== Stored items ==
== Segment start ==
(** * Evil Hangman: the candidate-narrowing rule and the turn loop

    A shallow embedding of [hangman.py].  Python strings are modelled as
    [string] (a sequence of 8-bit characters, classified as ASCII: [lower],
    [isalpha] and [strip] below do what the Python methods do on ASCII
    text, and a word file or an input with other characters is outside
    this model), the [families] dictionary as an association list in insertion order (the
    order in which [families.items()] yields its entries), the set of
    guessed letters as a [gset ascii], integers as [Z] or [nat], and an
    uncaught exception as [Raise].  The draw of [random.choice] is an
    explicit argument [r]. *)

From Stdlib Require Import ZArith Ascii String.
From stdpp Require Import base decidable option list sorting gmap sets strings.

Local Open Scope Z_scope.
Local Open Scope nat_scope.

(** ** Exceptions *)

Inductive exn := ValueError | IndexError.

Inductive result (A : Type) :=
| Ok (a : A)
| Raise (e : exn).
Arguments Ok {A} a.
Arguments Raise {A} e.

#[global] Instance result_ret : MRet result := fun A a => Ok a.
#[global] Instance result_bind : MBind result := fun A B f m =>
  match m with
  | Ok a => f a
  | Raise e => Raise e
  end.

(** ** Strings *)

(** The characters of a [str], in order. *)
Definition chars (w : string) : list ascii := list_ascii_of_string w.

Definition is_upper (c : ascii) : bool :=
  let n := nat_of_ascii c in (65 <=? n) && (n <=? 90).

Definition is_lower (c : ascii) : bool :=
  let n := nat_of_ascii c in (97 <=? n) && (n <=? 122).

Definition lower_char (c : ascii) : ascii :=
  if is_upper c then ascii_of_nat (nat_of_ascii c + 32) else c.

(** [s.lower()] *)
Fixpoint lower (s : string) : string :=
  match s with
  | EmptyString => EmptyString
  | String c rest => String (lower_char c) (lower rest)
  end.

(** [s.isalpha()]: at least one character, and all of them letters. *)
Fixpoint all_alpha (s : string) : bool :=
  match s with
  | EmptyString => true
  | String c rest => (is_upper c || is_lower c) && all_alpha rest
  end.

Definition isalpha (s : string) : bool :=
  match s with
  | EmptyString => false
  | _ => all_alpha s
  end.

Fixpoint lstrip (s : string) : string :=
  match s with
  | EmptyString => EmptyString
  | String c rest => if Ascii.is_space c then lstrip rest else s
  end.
== Segment end ==
== Problem to solve ==
For this task, write out exactly the lines of the entries above, starting at the line with "From stdpp Require" and ending at the line with "let n := nat_of_ascii c in (97", both included, and no others.

== Answer space ==
From stdpp Require Import base decidable option list sorting gmap sets strings.

Local Open Scope Z_scope.
Local Open Scope nat_scope.

(** ** Exceptions *)

Inductive exn := ValueError | IndexError.

Inductive result (A : Type) :=
| Ok (a : A)
| Raise (e : exn).
Arguments Ok {A} a.
Arguments Raise {A} e.

#[global] Instance result_ret : MRet result := fun A a => Ok a.
#[global] Instance result_bind : MBind result := fun A B f m =>
  match m with
  | Ok a => f a
  | Raise e => Raise e
  end.

(** ** Strings *)

(** The characters of a [str], in order. *)
Definition chars (w : string) : list ascii := list_ascii_of_string w.

Definition is_upper (c : ascii) : bool :=
  let n := nat_of_ascii c in (65 <=? n) && (n <=? 90).

Definition is_lower (c : ascii) : bool :=
  let n := nat_of_ascii c in (97 <=? n) && (n <=? 122).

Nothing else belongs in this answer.